By The Herald and Weekly Times

November 12, 2010 

Australia

A major review of operations performed in Australian and New Zealand hospitals has found five per cent of patients aged over 70 died soon after their procedure.

Those who experienced serious or life-threatening complications after their surgery was 20 per cent.

Associate Professor David Story, who led the research, said that while the figures appeared to be high, it was the result of surgery becoming "a lot safer" for older Australians.

Advances in technology and technique handed the option of surgery to increasingly "older and sicker patients", he said, and this presented an array of new and sometimes deadly risks.

"The major point is, surgery has become a lot safer, we're saying surgeons have made surgery a lot safer and we're now operating on older and sicker patients," Dr Story, from Melbourne's Austin Hospital, said yesterday.

"That has tipped the balance, and the big risk now for a lot of patients is themselves."

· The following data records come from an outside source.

(** * shopping_cart_agent: assistant nodes and the Brave search tool provider

    A shallow embedding of [src/assistants.py] and [src/web_search_mcp.py].
    Python values are an inductive type, exceptions are an error result, and
    the process-wide thread context and the calls made to the MCP client are
    threaded through a small state-and-exception monad. *)

From Stdlib Require Import String Ascii List ZArith Bool Lia.
Import ListNotations.
Open Scope string_scope.

(** * Python values, exceptions and effects *)

(** The message classes of [langchain_core.messages]; every one of them is a
    subclass of [BaseMessage]. *)
Inductive MsgClass : Type :=
| HumanMessageClass
| AIMessageClass
| SystemMessageClass
| ToolMessageClass.

(** The values the two modules handle: JSON-like data (the state, the config,
    raw pipeline results) and message objects.  A [dict] keeps its items in
    insertion order; its keys are strings, as in a config or a result mapping. *)
#[warnings="-register-all"]
Inductive PyVal : Type :=
| PNone
| PBool (b : bool)
| PInt (n : Z)
| PStr (s : string)
| PList (xs : list PyVal)
| PDict (items : list (string * PyVal))
| PMsg (cls : MsgClass) (content : string) (tool_calls : list PyVal).

(** Instances of [Exception].  [except Exception] handles every one of them. *)
Inductive exn : Type :=
| AttributeError
| KeyError
| TypeError
| ValueError
| ImportError
| RuntimeError
| OtherException (cls : string).

(** The outcome of evaluating an expression: a value or a raised exception. *)
Inductive res (A : Type) : Type :=
| Ok (a : A)
| Raise (e : exn).
Arguments Ok {A} a.
Arguments Raise {A} e.

(** A computation over a mutable store [S] that may raise.  A store change
    made before an exception is raised stays: Python rolls nothing back. *)
Definition M (S A : Type) : Type := S -> res A * S.

Definition ret {S A : Type} (a : A) : M S A := fun s => (Ok a, s).

Definition bind {S A B : Type} (m : M S A) (k : A -> M S B) : M S B :=
  fun s =>
    match m s with
    | (Ok a, s') => k a s'
    | (Raise e, s') => (Raise e, s')
    end.

Definition lift {S A : Type} (r : res A) : M S A := fun s => (r, s).

(** [try: body / except <classes>: handler], the classes given as a test. *)
Definition try_except {S A : Type}
  (body : M S A) (catches : exn -> bool) (handler : exn -> M S A) : M S A :=
  fun s =>
    match body s with
    | (Raise e, s') => if catches e then handler e s' else (Raise e, s')
    | done => done
    end.

Declare Scope py_scope.
Delimit Scope py_scope with py.
Notation "x <- m ;; k" := (bind m (fun x => k))
  (at level 61, m at next level, right associativity) : py_scope.
Notation "m ;;; k" := (bind m (fun _ => k))
  (at level 61, right associativity) : py_scope.

Definition is_AttributeError (e : exn) : bool :=
  match e with AttributeError => true | _ => false end.

(** [except Exception]. *)
Definition is_Exception (e : exn) : bool := true.

(** ** Operations on values *)

Fixpoint dict_get (key : string) (items : list (string * PyVal)) : option PyVal :=
  match items with
  | [] => None
  | (k, v) :: rest => if String.eqb k key then Some v else dict_get key rest
  end.

Definition isinstance_dict (v : PyVal) : bool :=
  match v with PDict _ => true | _ => false end.

Definition isinstance_list (v : PyVal) : bool :=
  match v with PList _ => true | _ => false end.

Definition isinstance_BaseMessage (v : PyVal) : bool :=
  match v with PMsg _ _ _ => true | _ => false end.

(** [key in v] for a dict [v]. *)
Definition py_contains (v : PyVal) (key : string) : bool :=
  match v with
  | PDict items => match dict_get key items with Some _ => true | None => false end
  | _ => false
  end.

(** [v.get(key, default)]: only a dict has a [get] method among these values;
    looking the attribute up on anything else raises [AttributeError]. *)
Definition py_get (v : PyVal) (key : string) (default : PyVal) : res PyVal :=
  match v with
  | PDict items =>
      match dict_get key items with Some x => Ok x | None => Ok default end
  | _ => Raise AttributeError
  end.

(** [v[key]] with a string key: [KeyError] on a dict without the key,
    [TypeError] on a list or a string (their indices are integers) and on
    values that are not subscriptable. *)
Definition py_getitem (v : PyVal) (key : string) : res PyVal :=
  match v with
  | PDict items =>
      match dict_get key items with Some x => Ok x | None => Raise KeyError end
  | _ => Raise TypeError
  end.

(** [v is None]. *)
Definition is_None (v : PyVal) : bool :=
  match v with PNone => true | _ => false end.

(** [all(isinstance(x, BaseMessage) for x in v)] for a list [v]. *)
Definition all_BaseMessage (v : PyVal) : bool :=
  match v with
  | PList xs => forallb isinstance_BaseMessage xs
  | _ => false
  end.

(** [AIMessage(content=...)]. *)
Definition AIMessage (content : string) : PyVal := PMsg AIMessageClass content [].

(** The dict literal [{"messages": v}]. *)
Definition messages_dict (v : PyVal) : PyVal := PDict [("messages", v)].

(** A stand-in for the builtin [str] in closed runs: a string is its own
    rendering, and no run depends on how anything else is rendered. *)
Definition sample_str (v : PyVal) : string :=
  match v with PStr s => s | _ => "<value>" end.

(** * src/assistants.py *)

Module Assistants.

(** The process-wide context the tools read: the current thread and user. *)
Record ThreadContext : Type := {
  thread_id : option PyVal;
  user_id : option PyVal
}.

(** What an assistant does to the world outside it, in order. *)
Inductive Event : Type :=
| SetThreadId (v : PyVal)
| SetUserId (v : PyVal)
| Invoke (seen : ThreadContext) (state config : PyVal).

Record World : Type := {
  context : ThreadContext;
  trace : list Event
}.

The study took in more than 4100 operations performed across 23 metropolitan and regional hospitals.

Joint replacements, hernia and gall bladder removal, cancer-related bowel surgery, and ear nose and throat surgeries were common operations included in the REASON study.

It deliberately excluded cardiac surgeries, whose patients all recover in intensive care.

The research showed at least half of the elderly surgical patients also had complex health problems in need of close management.

These health problems were "often far more important than the operation itself", Dr Story said, and this scenario required a "very different way of thinking" about surgery.

More of a focus was needed on managing an aged patient's individual health problems before, during and after their operation, he said.

Surgical techniques, and post-operative care plans, that were best practice in healthy patients could not simply be applied "cookie-cutter style" to aged patients.

"The cookie-cutter style has some advantages in getting people to focus on the issues, but we need to individualise the care," Dr Story said.

"We now know that with patients with complex medical problems ... it's very important to individualise treatment under a highly specialised care regime before, during and after surgery."

Dr Story said the nation's population was ageing, meaning more older people would turn up in hospitals, and they needed a "systematic approach to deal with it".

The study findings were published in the journal Anaesthesia, and Dr Story will present the data at an Australian and New Zealand College of Anaesthetists (ANZCA) meeting in South Australia this weekend.